Entries supplied:
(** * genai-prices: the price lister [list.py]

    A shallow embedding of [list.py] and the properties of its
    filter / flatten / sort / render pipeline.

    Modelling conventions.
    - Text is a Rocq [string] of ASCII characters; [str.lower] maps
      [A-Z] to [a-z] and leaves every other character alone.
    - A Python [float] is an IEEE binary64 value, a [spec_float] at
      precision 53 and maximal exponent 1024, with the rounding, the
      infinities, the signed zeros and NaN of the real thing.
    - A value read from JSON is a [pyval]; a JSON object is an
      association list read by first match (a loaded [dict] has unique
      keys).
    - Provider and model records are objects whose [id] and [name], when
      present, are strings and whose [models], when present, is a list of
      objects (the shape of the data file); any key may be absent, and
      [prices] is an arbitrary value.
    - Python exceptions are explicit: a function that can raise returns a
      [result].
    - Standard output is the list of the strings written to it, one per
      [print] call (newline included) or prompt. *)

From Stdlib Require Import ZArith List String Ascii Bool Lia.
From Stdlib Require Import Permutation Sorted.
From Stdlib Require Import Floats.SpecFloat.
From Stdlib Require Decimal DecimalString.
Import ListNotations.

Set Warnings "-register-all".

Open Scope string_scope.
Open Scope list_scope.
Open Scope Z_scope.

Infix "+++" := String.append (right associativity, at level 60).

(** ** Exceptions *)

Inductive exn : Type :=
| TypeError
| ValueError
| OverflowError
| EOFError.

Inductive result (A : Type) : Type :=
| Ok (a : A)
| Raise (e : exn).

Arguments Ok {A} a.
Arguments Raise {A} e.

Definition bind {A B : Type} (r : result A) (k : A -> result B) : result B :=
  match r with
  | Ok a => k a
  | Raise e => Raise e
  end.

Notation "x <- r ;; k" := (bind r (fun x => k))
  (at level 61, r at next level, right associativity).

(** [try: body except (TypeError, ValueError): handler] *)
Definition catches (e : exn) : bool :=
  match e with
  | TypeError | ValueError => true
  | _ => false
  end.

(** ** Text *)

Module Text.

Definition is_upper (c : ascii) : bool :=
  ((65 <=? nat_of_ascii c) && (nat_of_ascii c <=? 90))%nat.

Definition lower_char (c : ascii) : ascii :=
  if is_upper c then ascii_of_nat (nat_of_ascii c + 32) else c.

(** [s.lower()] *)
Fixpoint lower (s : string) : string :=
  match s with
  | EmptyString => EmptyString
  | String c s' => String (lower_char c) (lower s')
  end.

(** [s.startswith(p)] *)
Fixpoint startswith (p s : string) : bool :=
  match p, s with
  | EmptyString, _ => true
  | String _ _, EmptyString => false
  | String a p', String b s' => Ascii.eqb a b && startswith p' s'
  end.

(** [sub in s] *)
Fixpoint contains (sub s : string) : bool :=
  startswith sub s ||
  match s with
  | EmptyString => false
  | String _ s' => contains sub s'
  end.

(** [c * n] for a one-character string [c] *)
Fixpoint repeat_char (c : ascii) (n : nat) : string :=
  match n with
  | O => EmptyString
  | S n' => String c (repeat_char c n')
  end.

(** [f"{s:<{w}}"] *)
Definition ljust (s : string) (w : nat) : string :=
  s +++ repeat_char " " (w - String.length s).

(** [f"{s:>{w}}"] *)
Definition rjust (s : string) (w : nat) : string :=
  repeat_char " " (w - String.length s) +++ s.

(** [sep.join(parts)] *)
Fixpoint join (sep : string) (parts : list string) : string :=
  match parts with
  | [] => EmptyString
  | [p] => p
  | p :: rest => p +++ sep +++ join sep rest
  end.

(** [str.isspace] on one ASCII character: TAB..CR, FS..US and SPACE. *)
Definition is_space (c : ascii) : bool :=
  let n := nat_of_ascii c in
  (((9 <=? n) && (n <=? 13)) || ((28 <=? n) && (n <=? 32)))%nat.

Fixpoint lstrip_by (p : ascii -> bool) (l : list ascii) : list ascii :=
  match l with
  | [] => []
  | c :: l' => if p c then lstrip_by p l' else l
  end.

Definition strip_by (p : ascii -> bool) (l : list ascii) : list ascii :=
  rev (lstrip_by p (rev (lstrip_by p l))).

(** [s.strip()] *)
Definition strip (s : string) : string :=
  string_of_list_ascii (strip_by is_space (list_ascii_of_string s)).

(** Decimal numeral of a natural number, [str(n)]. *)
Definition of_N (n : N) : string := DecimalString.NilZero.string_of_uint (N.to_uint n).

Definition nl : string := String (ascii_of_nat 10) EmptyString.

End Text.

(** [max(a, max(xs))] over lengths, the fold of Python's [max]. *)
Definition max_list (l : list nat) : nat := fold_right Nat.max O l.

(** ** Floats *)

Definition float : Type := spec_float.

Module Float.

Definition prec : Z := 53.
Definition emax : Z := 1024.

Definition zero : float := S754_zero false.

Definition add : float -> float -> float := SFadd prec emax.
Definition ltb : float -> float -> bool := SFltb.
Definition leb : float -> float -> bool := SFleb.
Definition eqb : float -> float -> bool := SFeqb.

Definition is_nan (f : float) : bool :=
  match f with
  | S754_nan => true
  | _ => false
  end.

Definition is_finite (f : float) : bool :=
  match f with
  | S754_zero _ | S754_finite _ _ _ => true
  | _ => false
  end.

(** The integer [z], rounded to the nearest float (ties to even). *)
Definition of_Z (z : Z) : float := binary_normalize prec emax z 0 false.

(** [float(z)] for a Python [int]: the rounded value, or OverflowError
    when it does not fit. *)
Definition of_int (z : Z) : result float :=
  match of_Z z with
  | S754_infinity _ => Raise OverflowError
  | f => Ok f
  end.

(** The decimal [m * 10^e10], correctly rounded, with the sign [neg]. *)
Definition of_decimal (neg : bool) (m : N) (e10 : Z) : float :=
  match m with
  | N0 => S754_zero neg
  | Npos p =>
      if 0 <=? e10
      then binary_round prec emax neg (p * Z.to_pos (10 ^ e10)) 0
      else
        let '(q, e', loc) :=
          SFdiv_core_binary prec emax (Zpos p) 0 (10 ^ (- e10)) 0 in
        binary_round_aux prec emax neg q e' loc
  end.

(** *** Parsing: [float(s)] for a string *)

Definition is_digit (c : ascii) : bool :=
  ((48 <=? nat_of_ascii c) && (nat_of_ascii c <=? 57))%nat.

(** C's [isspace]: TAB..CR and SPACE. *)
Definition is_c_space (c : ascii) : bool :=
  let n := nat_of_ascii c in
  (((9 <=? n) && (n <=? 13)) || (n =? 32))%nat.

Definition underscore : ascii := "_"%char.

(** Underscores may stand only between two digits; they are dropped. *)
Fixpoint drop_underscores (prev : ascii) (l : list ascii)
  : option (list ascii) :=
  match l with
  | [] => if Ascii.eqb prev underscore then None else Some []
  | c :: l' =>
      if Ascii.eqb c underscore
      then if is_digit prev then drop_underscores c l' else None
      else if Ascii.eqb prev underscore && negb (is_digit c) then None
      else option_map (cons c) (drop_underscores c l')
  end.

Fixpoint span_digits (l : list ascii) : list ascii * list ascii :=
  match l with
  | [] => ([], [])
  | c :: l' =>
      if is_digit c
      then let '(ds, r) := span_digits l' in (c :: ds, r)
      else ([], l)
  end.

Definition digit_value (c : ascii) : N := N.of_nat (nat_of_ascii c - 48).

Exercise: The answer should consist of every entry, repeated word for word.

Exercise solution:
(** * genai-prices: the price lister [list.py]

    A shallow embedding of [list.py] and the properties of its
    filter / flatten / sort / render pipeline.

    Modelling conventions.
    - Text is a Rocq [string] of ASCII characters; [str.lower] maps
      [A-Z] to [a-z] and leaves every other character alone.
    - A Python [float] is an IEEE binary64 value, a [spec_float] at
      precision 53 and maximal exponent 1024, with the rounding, the
      infinities, the signed zeros and NaN of the real thing.
    - A value read from JSON is a [pyval]; a JSON object is an
      association list read by first match (a loaded [dict] has unique
      keys).
    - Provider and model records are objects whose [id] and [name], when
      present, are strings and whose [models], when present, is a list of
      objects (the shape of the data file); any key may be absent, and
      [prices] is an arbitrary value.
    - Python exceptions are explicit: a function that can raise returns a
      [result].
    - Standard output is the list of the strings written to it, one per
      [print] call (newline included) or prompt. *)

From Stdlib Require Import ZArith List String Ascii Bool Lia.
From Stdlib Require Import Permutation Sorted.
From Stdlib Require Import Floats.SpecFloat.
From Stdlib Require Decimal DecimalString.
Import ListNotations.

Set Warnings "-register-all".

Open Scope string_scope.
Open Scope list_scope.
Open Scope Z_scope.

Infix "+++" := String.append (right associativity, at level 60).

(** ** Exceptions *)

Inductive exn : Type :=
| TypeError
| ValueError
| OverflowError
| EOFError.

Inductive result (A : Type) : Type :=
| Ok (a : A)
| Raise (e : exn).

Arguments Ok {A} a.
Arguments Raise {A} e.

Definition bind {A B : Type} (r : result A) (k : A -> result B) : result B :=
  match r with
  | Ok a => k a
  | Raise e => Raise e
  end.

Notation "x <- r ;; k" := (bind r (fun x => k))
  (at level 61, r at next level, right associativity).

(** [try: body except (TypeError, ValueError): handler] *)
Definition catches (e : exn) : bool :=
  match e with
  | TypeError | ValueError => true
  | _ => false
  end.

(** ** Text *)

Module Text.

Definition is_upper (c : ascii) : bool :=
  ((65 <=? nat_of_ascii c) && (nat_of_ascii c <=? 90))%nat.

Definition lower_char (c : ascii) : ascii :=
  if is_upper c then ascii_of_nat (nat_of_ascii c + 32) else c.

(** [s.lower()] *)
Fixpoint lower (s : string) : string :=
  match s with
  | EmptyString => EmptyString
  | String c s' => String (lower_char c) (lower s')
  end.

(** [s.startswith(p)] *)
Fixpoint startswith (p s : string) : bool :=
  match p, s with
  | EmptyString, _ => true
  | String _ _, EmptyString => false
  | String a p', String b s' => Ascii.eqb a b && startswith p' s'
  end.

(** [sub in s] *)
Fixpoint contains (sub s : string) : bool :=
  startswith sub s ||
  match s with
  | EmptyString => false
  | String _ s' => contains sub s'
  end.

(** [c * n] for a one-character string [c] *)
Fixpoint repeat_char (c : ascii) (n : nat) : string :=
  match n with
  | O => EmptyString
  | S n' => String c (repeat_char c n')
  end.

(** [f"{s:<{w}}"] *)
Definition ljust (s : string) (w : nat) : string :=
  s +++ repeat_char " " (w - String.length s).

(** [f"{s:>{w}}"] *)
Definition rjust (s : string) (w : nat) : string :=
  repeat_char " " (w - String.length s) +++ s.

(** [sep.join(parts)] *)
Fixpoint join (sep : string) (parts : list string) : string :=
  match parts with
  | [] => EmptyString
  | [p] => p
  | p :: rest => p +++ sep +++ join sep rest
  end.

(** [str.isspace] on one ASCII character: TAB..CR, FS..US and SPACE. *)
Definition is_space (c : ascii) : bool :=
  let n := nat_of_ascii c in
  (((9 <=? n) && (n <=? 13)) || ((28 <=? n) && (n <=? 32)))%nat.

Fixpoint lstrip_by (p : ascii -> bool) (l : list ascii) : list ascii :=
  match l with
  | [] => []
  | c :: l' => if p c then lstrip_by p l' else l
  end.

Definition strip_by (p : ascii -> bool) (l : list ascii) : list ascii :=
  rev (lstrip_by p (rev (lstrip_by p l))).

(** [s.strip()] *)
Definition strip (s : string) : string :=
  string_of_list_ascii (strip_by is_space (list_ascii_of_string s)).

(** Decimal numeral of a natural number, [str(n)]. *)
Definition of_N (n : N) : string := DecimalString.NilZero.string_of_uint (N.to_uint n).

Definition nl : string := String (ascii_of_nat 10) EmptyString.

End Text.

(** [max(a, max(xs))] over lengths, the fold of Python's [max]. *)
Definition max_list (l : list nat) : nat := fold_right Nat.max O l.

(** ** Floats *)

Definition float : Type := spec_float.

Module Float.

Definition prec : Z := 53.
Definition emax : Z := 1024.

Definition zero : float := S754_zero false.

Definition add : float -> float -> float := SFadd prec emax.
Definition ltb : float -> float -> bool := SFltb.
Definition leb : float -> float -> bool := SFleb.
Definition eqb : float -> float -> bool := SFeqb.

Definition is_nan (f : float) : bool :=
  match f with
  | S754_nan => true
  | _ => false
  end.

Definition is_finite (f : float) : bool :=
  match f with
  | S754_zero _ | S754_finite _ _ _ => true
  | _ => false
  end.

(** The integer [z], rounded to the nearest float (ties to even). *)
Definition of_Z (z : Z) : float := binary_normalize prec emax z 0 false.

(** [float(z)] for a Python [int]: the rounded value, or OverflowError
    when it does not fit. *)
Definition of_int (z : Z) : result float :=
  match of_Z z with
  | S754_infinity _ => Raise OverflowError
  | f => Ok f
  end.

(** The decimal [m * 10^e10], correctly rounded, with the sign [neg]. *)
Definition of_decimal (neg : bool) (m : N) (e10 : Z) : float :=
  match m with
  | N0 => S754_zero neg
  | Npos p =>
      if 0 <=? e10
      then binary_round prec emax neg (p * Z.to_pos (10 ^ e10)) 0
      else
        let '(q, e', loc) :=
          SFdiv_core_binary prec emax (Zpos p) 0 (10 ^ (- e10)) 0 in
        binary_round_aux prec emax neg q e' loc
  end.

(** *** Parsing: [float(s)] for a string *)

Definition is_digit (c : ascii) : bool :=
  ((48 <=? nat_of_ascii c) && (nat_of_ascii c <=? 57))%nat.

(** C's [isspace]: TAB..CR and SPACE. *)
Definition is_c_space (c : ascii) : bool :=
  let n := nat_of_ascii c in
  (((9 <=? n) && (n <=? 13)) || (n =? 32))%nat.

Definition underscore : ascii := "_"%char.

(** Underscores may stand only between two digits; they are dropped. *)
Fixpoint drop_underscores (prev : ascii) (l : list ascii)
  : option (list ascii) :=
  match l with
  | [] => if Ascii.eqb prev underscore then None else Some []
  | c :: l' =>
      if Ascii.eqb c underscore
      then if is_digit prev then drop_underscores c l' else None
      else if Ascii.eqb prev underscore && negb (is_digit c) then None
      else option_map (cons c) (drop_underscores c l')
  end.

Fixpoint span_digits (l : list ascii) : list ascii * list ascii :=
  match l with
  | [] => ([], [])
  | c :: l' =>
      if is_digit c
      then let '(ds, r) := span_digits l' in (c :: ds, r)
      else ([], l)
  end.

Definition digit_value (c : ascii) : N := N.of_nat (nat_of_ascii c - 48).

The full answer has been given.